ARTICLE
24 June 2021

Kurumsal Elektronik Posta Hesap İçeriğinin İşveren Tarafından Denetlenmesinin Ve Delil Olarak Kullanılmasının Şartları Ve Sınırlarının Anayasa Mahkemesi Kararı Işığında Değerlendirilmesi

E
Egemenoglu

Contributor

Egemenoglu is one of the largest full-service law firms in Turkey, advising market-leading clients since 1968. Egemenoğlu who is proud to hold many national and international clients from different sectors, is appreciated by both his clients and the Turkish legal market with his fast, practical, rigorous and solution-oriented work in a wide range of fields of expertise. Egemenoğlu has been considered worthy of various rankings by the world’s most leading and esteemed rating institutions and legal guides. We have been ranked as Recognized in “Project and Finance” and “Mergers and Acquisitions” areas by IFLR 1000. We also take place among the top- tier law firms of Turkey at the rankings of Legal 500, at which world’s best law firms are regarded, in “Employment Law” and “Real Estate / Construction” areas. Also our firm is regarded as significant by Chambers& Partners in “Employment Law” area as well.
Anayasa Mahkemesi Başkanlığı'nın 14.10.2020 Tarih ve 31274 Sayılı Resmi Gazete'de Yayınlanan 2016/13010 Başvuru ve 17/09/2020 Tarihli Kararı
Turkey Employment and HR

Anayasa Mahkemesi Başkanlığı'nın 14.10.2020 Tarih ve 31274 Sayılı Resmi Gazete 'de Yayınlanan 2016/13010 Başvuru ve 17/09/2020 Tarihli Kararı1

Başvurunun Konusu:

Başvuru, özel bir şirkette çalışan başvurucunun kurumsal e-posta hesabı içeriğinin işveren tarafından incelenmesi ve bu yazışmalar gerekçe gösterilerek iş akdinin feshedilmesi nedeniyle özel hayata saygı hakkı kapsamındaki kişisel verilerinin korunmasını isteme hakkı ve haberleşme hürriyetinin ihlal edildiği iddialarına ilişkindir.

İşe İade Davası Süreci:

Başvurucu, işveren aleyhine İstanbul 8. İş Mahkemesi'nde ise iade istemli tespit davası açmıştır. Dava dilekçesinde başvurucu özetle davalılar E. Avukatlık Ortaklığı ve B.M. Danışmanlık Hizmetleri ile B.M. Ofis Yönetimi ve Hizmetleri Limited Şirketi tarafından birlikte istihdam edildiğini, anılan şirketler bünyesinde yazılı olmayan belirsiz süreli iş sözleşmesi ile çalıştığını belirtmiştir. Fesih sebebi olarak gösterilen tartışmayı kendisinin başlatmadığını, tartışma sırasında karşılıklı hakaret olmadığını, ekip yöneticisinin araya girmesi ile tartışmanın sona erdiğini iddia etmiştir. Ayrıca fesih nedeni olarak gösterilen e-posta yazışmalarının o dönemdeki işlerin gerginliği ile söylenen, ekip yöneticisi ile yaptığı şahsi ve dışarıya yansımayan görüşmeler olduğunu, savunma davet çağrısında ve sözlü savunma mülakatında bu e-postalar ile ilgili soru sorulmadığını, geriye dönük inceleme yapılacak olsa benzer e-postaların diğer çalışanlar arasında da geçtiğinin tespit edilebileceğini ifade ederek iş akdinin feshinin kötü niyetli olduğunu, haklı bir gerekçeye dayanmadığını ileri sürmüştür.

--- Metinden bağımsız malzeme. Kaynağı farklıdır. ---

(* ===== verification/Detection.v ===== *)
(** * Detecting what the host can enforce

    [detect_enforcement] of [src/isolation/sandbox.cpp]: two probes in processes
    of their own and a look at the control groups.  What the report says is what those
    said, nothing more. *)

From S2P Require Import Prelude Grant Protocol Channel Posix Sandbox SandboxSafety Reaping.

(** ** The probe

    The calls [t] of a probe that answered [ok]: a process it starts is waited for in
    the last call, and the answer is yes only if that process exited with 0. *)
Definition probed (ok : bool) (t : Log) : Prop :=
  (forall p, p ∈ kids t -> exists st, last t = Some (SysWaitpid p false, st)) /\
  (ok = true -> exists a st, (SysFork, a) ∈ t /\ 0 <= a_ret a /\
     last t = Some (SysWaitpid (a_ret a) false, st) /\ a_x st = 1 /\ a_y st = 0).

(** Before the fork, and between the fork and the wait. *)
Definition idle (t : Log) : Prop := kids t = [].
Definition running (a : Answer) (t : Log) : Prop := exists t1 t2, t = t1 ++ (SysFork, a) :: t2 /\ idle t1 /\ idle t2.

Lemma idle_app t t' : idle t -> idle t' -> idle (t ++ t').
Proof. unfold idle. intros H H'. by rewrite kids_app, H, H'. Qed.
Lemma running_app a t t' : running a t -> idle t' -> running a (t ++ t').
Proof.
  intros (t1 & t2 & -> & H1 & H2) H'. exists t1, (t2 ++ t'). rewrite <-app_assoc. split; [done|].
  by split; [|apply idle_app].
Qed.

Lemma idle_probed t : idle t -> probed false t.
Proof. intros H. split; [|done]. intros p. rewrite H. by intros ?%not_elem_of_nil. Qed.

(** The fork failed. *)
Lemma unforked a t : a_ret a < 0 -> running a t -> idle t.
Proof.
  intros Ha (t1 & t2 & -> & H1 & H2). apply idle_app; [done|]. unfold idle, kids in *. cbn.
  by destruct (Z.gtb_spec (a_ret a) 0); [lia|].
Qed.

Lemma waited a st t ok :
  0 <= a_ret a -> running a t -> (ok = true -> a_x st = 1 /\ a_y st = 0) ->
  probed ok (t ++ [(SysWaitpid (a_ret a) false, st)]).
Proof.
  intros Ha (t1 & t2 & -> & H1 & H2) Hst. split.
  - intros p Hp. exists st. rewrite last_snoc. do 3 f_equal. unfold idle in *.
    rewrite !kids_app, H1 in Hp. change (kids ((SysFork, a) :: t2)) with (begets (SysFork, a) ++ kids t2) in Hp.
    rewrite H2 in Hp. cbn in Hp. destruct (a_ret a >? 0); cbn in Hp; [|by apply not_elem_of_nil in Hp].
    by apply list_elem_of_singleton in Hp as ->.
  - intros Hok. exists a, st. split; [set_solver|]. split; [done|]. rewrite last_snoc. by destruct (Hst Hok).
Qed.

(** [m], after calls that have [K]. *)
Definition goes (K : Log -> Prop) (m : Sys bool) : Prop := says m (fun ok t => forall t0, K t0 -> probed ok (t0 ++ t)).

Lemma goes_bind {A : Type} (K : Log -> Prop) (m : Sys A) (f : A -> Sys bool) :
  (forall t t', K t -> idle t' -> K (t ++ t')) -> childless m -> (forall a, goes K (f a)) -> goes K (m ≫= f).
Proof.
  intros HK Hm Hf. eapply says_bind; [exact Hm|]. intros a t Ht. eapply says_weaken; [apply Hf|]. intros ok t' H t0 H0.
  rewrite app_assoc. by apply H, HK.
Qed.

Lemma goes_false (K : Log -> Prop) : (forall t, K t -> idle t) -> goes K (mret false).
Proof. intros HK. apply says_ret. intros t0 H0. rewrite app_nil_r. by apply idle_probed, HK. Qed.

Ltac quietly H := apply goes_bind; [exact H|childless|intros ?].

Lemma probe_isolation_probed n f p : says (probe_isolation n f p) probed.
Proof.
  apply (says_weaken _ (fun ok t => forall t0, idle t0 -> probed ok (t0 ++ t))); [|by intros ok t H; apply (H [])].
  change (goes idle (probe_isolation n f p)). unfold probe_isolation.
  quietly idle_app. destruct (negb _); [by apply goes_false|].
  quietly idle_app. destruct (negb _); [do 2 quietly idle_app; by apply goes_false|].
  eapply says_bind; [apply says_sys|]. intros pid t ->.
  match goal with |- says ?m _ => assert (goes (running pid) m) as H end.
  2: { eapply says_weaken; [exact H|]. intros ok t H1 t0 H0. rewrite app_assoc. apply H1. by exists t0, []. }
  do 2 quietly (running_app pid). destruct (Z.ltb_spec (a_ret pid) 0).
  { do 2 quietly (running_app pid). apply goes_false. intros t. by apply unforked. }
  quietly (running_app pid). cbv zeta. quietly (running_app pid). quietly (running_app pid).
  do 2 quietly (running_app pid). eapply says_bind; [apply says_sys|]. intros st t ->. apply says_ret. intros t0 H0.
  rewrite app_nil_r. apply waited; [done|done|]. intros [[_ Hx%Z.eqb_eq]%andb_true_iff Hy%Z.eqb_eq]%andb_true_iff. done.
Qed.

Lemma drain_procs_childless from to : childless (drain_procs from to).
Proof.
  unfold drain_procs. apply childless_bind; [apply read_text_childless|]. intros t.
  generalize (filter (fun l => l <> []) (lines t)). intros pids.
  induction pids as [|p pids IH]; cbn [drain_loop]; childless.
Qed.
#[local] Hint Resolve drain_procs_childless : reaping.

Lemma cgroup_base_childless : childless cgroup_base.
Proof. unfold cgroup_base, self_cgroup_v2_rel. childless. Qed.

(** ** The report *)

(** The status of the filesystem, the temporary directory being the answer [root]. *)
Definition saw_filesystem (root : Answer) (os : OS) (ok : bool) (os' : OS) : Prop :=
  if a_ret root =? 0 then exists os1 r t,
    probe_isolation false true (Some (build_probe_plan (a_text root))) os = (os1, Ok ok) /\
    log os1 = log os ++ t /\ probed ok t /\
    sys (SysRmdir (a_text root)) os1 = (os', Ok r)
  else ok = false /\ os' = os.

(** What detection did is over: of the calls [t], each process started was waited
    for. *)
Definition over (t : Log) : Prop := forall p, p ∈ kids t -> exists st, (SysWaitpid p false, st) ∈ t.

Lemma idle_over t : idle t -> over t.
Proof. intros H p. rewrite H. by intros ?%not_elem_of_nil. Qed.
Lemma over_app t t' : over t -> over t' -> over (t ++ t').
Proof.
  intros H H' p. rewrite kids_app. intros [[st Hst]%H|[st Hst]%H']%elem_of_app; exists st; set_solver.
Qed.
Lemma probed_over ok t : probed ok t -> over t.
Proof. intros [H _] p [st Hst]%H. exists st. apply last_Some in Hst as [l ->]. set_solver. Qed.

Lemma saw_filesystem_runs root held os :
  state (fun _ => True) held os ->
  exists ok os', saw_filesystem root os ok os' /\ state (fun _ => True) held os' /\
    exists t, log os' = log os ++ t /\ over t.
Proof.
  intros Hs. unfold saw_filesystem. destruct (a_ret root =? 0).
  2: { exists false, os. split; [done|]. split; [done|]. exists []. rewrite app_nil_r. split; [done|]. by apply idle_over. }
  set (plan := Some (build_probe_plan (a_text root))).
  pose proof (probe_isolation_balanced false true plan (fun _ => True) I held (fun _ => False) os Hs) as H.
  pose proof (probe_isolation_probed false true plan os) as Hp.
  destruct (probe_isolation false true plan os) as [os1 [ok|e|]]; [|done..].
  destruct (Hp _ _ eq_refl) as (t & L & Ht).
  pose proof (sys_plain_state _ I (SysRmdir (a_text root)) held (fun _ => False) (fun _ => eq_refl) (fun _ => eq_refl) os1 H) as H2.
  destruct (sys_total (SysRmdir (a_text root)) os1) as (r & os2 & E2 & L2). rewrite E2 in H2. exists ok, os2.
  split; [by exists os1, r, t|]. split; [done|]. exists (t ++ [(SysRmdir (a_text root), r)]).
  rewrite L2, L, <-app_assoc. split; [done|]. apply over_app; [by eapply probed_over|by apply idle_over].
Qed.

(** C24: detection is honest.  Whatever the system answers, [detect_enforcement]
    returns, and its report has one status per capability, each what was seen: the
    network is enforceable exactly if the probe of the network namespace said yes;
    the filesystem exactly if a temporary directory was given and the probe of the
    view built in it said yes; the resources exactly if a delegated control group
    limits memory or processes.  A probe says yes only if the process it forked was
    waited for and exited with 0.  Every descriptor that was opened is closed again
    and every process that was started has been waited for. *)
Theorem detect_enforcement_spec held os :
  answered (fun _ => True) os -> holding held os ->
  exists os1 root os2 os3 os' report cg,
    detect_enforcement os = (os', Ok (report, cg)) /\
    capability <$> report = [Network; Filesystem; Resources] /\
    probe_isolation true false None os = (os1, Ok (enforceable report Network)) /\
    (exists t, log os1 = log os ++ t /\ probed (enforceable report Network) t) /\
    sys (SysMkdtemp "/tmp/zen-fsprobe-XXXXXX") os1 = (os2, Ok root) /\
    saw_filesystem root os2 (enforceable report Filesystem) os3 /\
    cgroup_base os3 = (os', Ok cg) /\
    (enforceable report Resources = true <-> cg_base cg <> [] /\ (cg_memory cg || cg_pids cg) = true) /\
    holding held os' /\ exists t, log os' = log os ++ t /\ over t.
Proof.
  intros Ha Hh.
  pose proof (probe_isolation_balanced true false None (fun _ => True) I held (fun _ => False) os (conj Ha Hh)) as H1.
  destruct (probe_isolation true false None os) as [os1 [net|e|]] eqn:E1; [|done..].
  destruct (probe_isolation_probed true false None _ _ _ E1) as (t1 & L1 & P1).
  pose proof (sys_plain_state _ I (SysMkdtemp "/tmp/zen-fsprobe-XXXXXX") held (fun _ => False) (fun _ => eq_refl) (fun _ => eq_refl) os1 H1) as H2.
  destruct (sys_total (SysMkdtemp "/tmp/zen-fsprobe-XXXXXX") os1) as (root & os2 & E2 & L2). rewrite E2 in H2.
  destruct (saw_filesystem_runs root held os2 H2) as (ok & os3 & E3 & H3 & t3 & L3 & P3).
  pose proof (cgroup_base_balanced _ I held (fun _ => False) os3 H3) as H4.
  destruct (cgroup_base os3) as [os' [cg|e|]] eqn:E4; [|done..].
  destruct (cgroup_base_childless _ _ _ E4) as (t4 & L4 & P4).
  assert (exists report, detect_enforcement os = (os', Ok (report, cg)) /\
    capability <$> report = [Network; Filesystem; Resources] /\
    enforceable report Network = net /\ enforceable report Filesystem = ok /\
    enforceable report Resources = negb (bool_decide (cg_base cg = [])) && (cg_memory cg || cg_pids cg))
    as (report & E & Hc & <- & <- & Hr).
  { unfold detect_enforcement. rewrite (M_bind_ok _ _ _ _ _ E1). cbv zeta. rewrite (M_bind_ok _ _ _ _ _ E2).
    unfold saw_filesystem in E3. destruct (a_ret root =? 0); cbn [negb].
    - destruct E3 as (os4 & r & t & E3 & _ & _ & E5). rewrite (M_bind_ok _ _ os2 os3 (if ok
          then mkStatus Filesystem true "user+mount namespace (pivot_root allow-list)" []
          else mkStatus Filesystem false [] "unprivileged mount-namespace view unavailable on this host"))
        by by rewrite (M_bind_ok _ _ _ _ _ E3), (M_bind_ok _ _ _ _ _ E5).
      rewrite (M_bind_ok _ _ _ _ _ E4). eexists. split; [reflexivity|].
      destruct ok, net, (negb _ && _); by split_and!.
    - destruct E3 as [-> ->]. rewrite (M_bind_ok (mret _) _ os2 os2 _ eq_refl), (M_bind_ok _ _ _ _ _ E4).
      eexists. split; [reflexivity|]. destruct net, (negb _ && _); by split_and!. }
  exists os1, root, os2, os3, os', report, cg. do 3 (split; [done|]).
  split; [by exists t1|]. do 3 (split; [done|]).
  split. { rewrite Hr, andb_true_iff, negb_true_iff, bool_decide_eq_false. done. }
  split; [apply H4|].
  exists (t1 ++ [(SysMkdtemp "/tmp/zen-fsprobe-XXXXXX", root)] ++ t3 ++ t4). split; [by rewrite L4, L3, L2, L1, <-!app_assoc|].
  apply over_app; [by eapply probed_over|]. apply over_app; [by apply idle_over|]. apply over_app; [done|by apply idle_over].
Qed.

İşveren cevabında, başvurucuyla aynı ekipte çalışan başka bir avukat arasında işyerinde tartışma yaşanması sonrasında ekip arkadaşlarının başvurucu ve ekip yöneticisi A.A.Y. hakkında şikâyet dilekçeleri verdiği, çalışma ekibinde yaşanan sıkıntıların temelinde olayların değil söylemlerin ve ispatı neredeyse imkânsız olan anlık hareketlerin olması nedeniyle ekip yöneticisi avukat A.A.Y.'nin kullanımındaki kurum e-posta hesabının incelendiği belirtilmiştir. Cevapta, anılan incelemenin A.A.Y. ile diğer ekip üyeleri arasında geçen yazışmalar ile sınırlı tutulduğu, başvurucunun ekip yöneticisine yönelik tehdit ve psikolojik taciz, diğer ekip arkadaşlarına yönelik ise hakaret içerikli mesajlarının tespit edildiği vurgulanarak ilgili mesaj içerikleri dilekçe ile sunulmuştur. Ayrıca başvurucunun e-postasının incelenmesi neticesinde bu mesajların silindiğinin tespit edildiği, başvurucu ile sözlü savunma mülakatı gerçekleştirilmesine rağmen başvurucu ile ilgili iddiaların gerçek olup olmadığı yönünde somut veri olmaması nedeniyle e-postaların incelendiği, kurumsal e-posta olması nedeniyle başvurucunun e-postasının işveren tarafından her zaman incelenebileceği ifade edilmiştir.

İlk Derece Mahkemesi 20/8/2015 tarihinde davanın reddine karar vermiştir.

Kararın gerekçesinde birlikte istihdam şartlarının gerçekleştiği, öte yandan iş akdinin feshine dayanak teşkil eden olayların ve nedenlerin fesih bildiriminde açık bir şekilde gösterildiği, başvurucunun ekipteki diğer çalışanlarla kavgaya varan tartışmalar yaşadığı, bu tartışma ve kavgaların davacının tutum ve davranışlarından kaynaklandığının anlaşıldığı belirtilmiştir. Aynı zamanda başvurucunun görevi gereği işverenin işlerini yürütmesi için verilen ve işveren tarafından da ulaşılabileceğini bildiği mail adresini kullanmak suretiyle işverenin diğer çalışanlarına karşı hakarete varan sözler sarf ettiği vurgulanarak işçinin bir başka işçiye sataşmasının işveren açısından haklı fesih nedeni oluşturacağı ve işverence yapılan feshin yerinde olduğu sonucuna varılmıştır.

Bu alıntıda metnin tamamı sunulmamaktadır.